[Entries taken from a collection]
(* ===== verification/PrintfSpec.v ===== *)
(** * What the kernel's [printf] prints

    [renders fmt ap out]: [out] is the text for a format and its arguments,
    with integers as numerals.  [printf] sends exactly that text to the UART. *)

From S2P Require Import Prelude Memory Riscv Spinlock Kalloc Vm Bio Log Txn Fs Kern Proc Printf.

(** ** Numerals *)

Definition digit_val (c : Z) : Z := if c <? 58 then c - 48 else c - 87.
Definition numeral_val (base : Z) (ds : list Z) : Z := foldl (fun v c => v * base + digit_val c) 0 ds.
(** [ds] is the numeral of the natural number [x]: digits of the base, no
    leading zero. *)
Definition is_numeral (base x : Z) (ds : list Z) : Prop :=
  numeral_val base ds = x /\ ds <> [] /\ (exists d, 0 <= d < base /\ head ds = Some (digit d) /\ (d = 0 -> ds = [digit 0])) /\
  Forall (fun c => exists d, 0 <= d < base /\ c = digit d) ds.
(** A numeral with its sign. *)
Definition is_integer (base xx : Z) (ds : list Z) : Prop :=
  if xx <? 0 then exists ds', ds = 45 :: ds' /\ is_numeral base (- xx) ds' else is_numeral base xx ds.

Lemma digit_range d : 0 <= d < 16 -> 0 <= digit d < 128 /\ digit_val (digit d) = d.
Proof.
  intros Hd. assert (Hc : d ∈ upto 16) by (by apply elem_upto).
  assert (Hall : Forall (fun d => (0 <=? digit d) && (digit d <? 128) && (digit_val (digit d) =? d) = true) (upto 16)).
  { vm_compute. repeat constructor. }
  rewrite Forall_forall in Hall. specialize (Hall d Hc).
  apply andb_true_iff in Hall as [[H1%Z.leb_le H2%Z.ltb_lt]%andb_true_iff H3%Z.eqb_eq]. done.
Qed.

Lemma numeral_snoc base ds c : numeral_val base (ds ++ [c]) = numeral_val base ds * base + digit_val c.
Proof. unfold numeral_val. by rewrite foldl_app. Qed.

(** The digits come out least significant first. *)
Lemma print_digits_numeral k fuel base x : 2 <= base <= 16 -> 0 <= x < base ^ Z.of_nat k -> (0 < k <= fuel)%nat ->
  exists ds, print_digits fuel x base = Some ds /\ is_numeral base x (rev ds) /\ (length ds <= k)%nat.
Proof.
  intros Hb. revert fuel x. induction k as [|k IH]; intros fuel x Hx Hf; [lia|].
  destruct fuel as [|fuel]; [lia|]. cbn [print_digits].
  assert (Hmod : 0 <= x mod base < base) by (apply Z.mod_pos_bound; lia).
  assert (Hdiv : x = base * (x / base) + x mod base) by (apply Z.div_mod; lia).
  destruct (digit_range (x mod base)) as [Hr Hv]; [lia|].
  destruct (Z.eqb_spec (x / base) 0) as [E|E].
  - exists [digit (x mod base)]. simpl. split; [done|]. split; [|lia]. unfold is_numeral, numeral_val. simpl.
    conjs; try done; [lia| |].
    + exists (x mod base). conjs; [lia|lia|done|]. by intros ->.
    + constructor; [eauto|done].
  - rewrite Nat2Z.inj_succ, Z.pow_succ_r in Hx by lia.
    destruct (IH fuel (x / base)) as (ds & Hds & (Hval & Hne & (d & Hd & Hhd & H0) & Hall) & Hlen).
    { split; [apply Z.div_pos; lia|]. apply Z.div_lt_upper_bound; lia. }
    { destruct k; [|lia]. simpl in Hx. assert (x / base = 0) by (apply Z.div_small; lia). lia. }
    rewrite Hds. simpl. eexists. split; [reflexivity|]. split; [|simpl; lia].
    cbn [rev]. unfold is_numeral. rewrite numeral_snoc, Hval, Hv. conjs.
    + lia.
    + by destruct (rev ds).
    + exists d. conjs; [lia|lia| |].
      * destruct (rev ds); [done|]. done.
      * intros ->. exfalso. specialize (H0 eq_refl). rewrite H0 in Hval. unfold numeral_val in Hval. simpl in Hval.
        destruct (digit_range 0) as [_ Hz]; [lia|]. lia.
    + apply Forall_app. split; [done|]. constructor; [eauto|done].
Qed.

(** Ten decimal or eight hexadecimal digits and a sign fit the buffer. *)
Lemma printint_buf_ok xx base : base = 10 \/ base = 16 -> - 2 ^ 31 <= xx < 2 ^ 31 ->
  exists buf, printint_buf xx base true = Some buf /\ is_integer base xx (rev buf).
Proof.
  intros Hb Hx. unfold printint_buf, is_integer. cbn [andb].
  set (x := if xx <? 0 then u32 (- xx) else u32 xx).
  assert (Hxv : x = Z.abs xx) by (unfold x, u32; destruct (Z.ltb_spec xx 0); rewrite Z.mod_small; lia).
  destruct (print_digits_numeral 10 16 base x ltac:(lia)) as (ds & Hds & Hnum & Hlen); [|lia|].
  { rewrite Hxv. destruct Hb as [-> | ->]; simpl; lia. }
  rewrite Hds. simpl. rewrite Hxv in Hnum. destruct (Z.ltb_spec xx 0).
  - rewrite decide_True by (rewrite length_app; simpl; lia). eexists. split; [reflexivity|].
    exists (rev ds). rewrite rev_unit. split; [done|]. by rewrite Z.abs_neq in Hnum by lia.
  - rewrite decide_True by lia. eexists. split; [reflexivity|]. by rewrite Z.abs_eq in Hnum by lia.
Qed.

Your instructions:
When a line among the entries above contains "constructor", copy it.

Answer to this task:
  { vm_compute. repeat constructor. }
    + constructor; [eauto|done].
    + apply Forall_app. split; [done|]. constructor; [eauto|done].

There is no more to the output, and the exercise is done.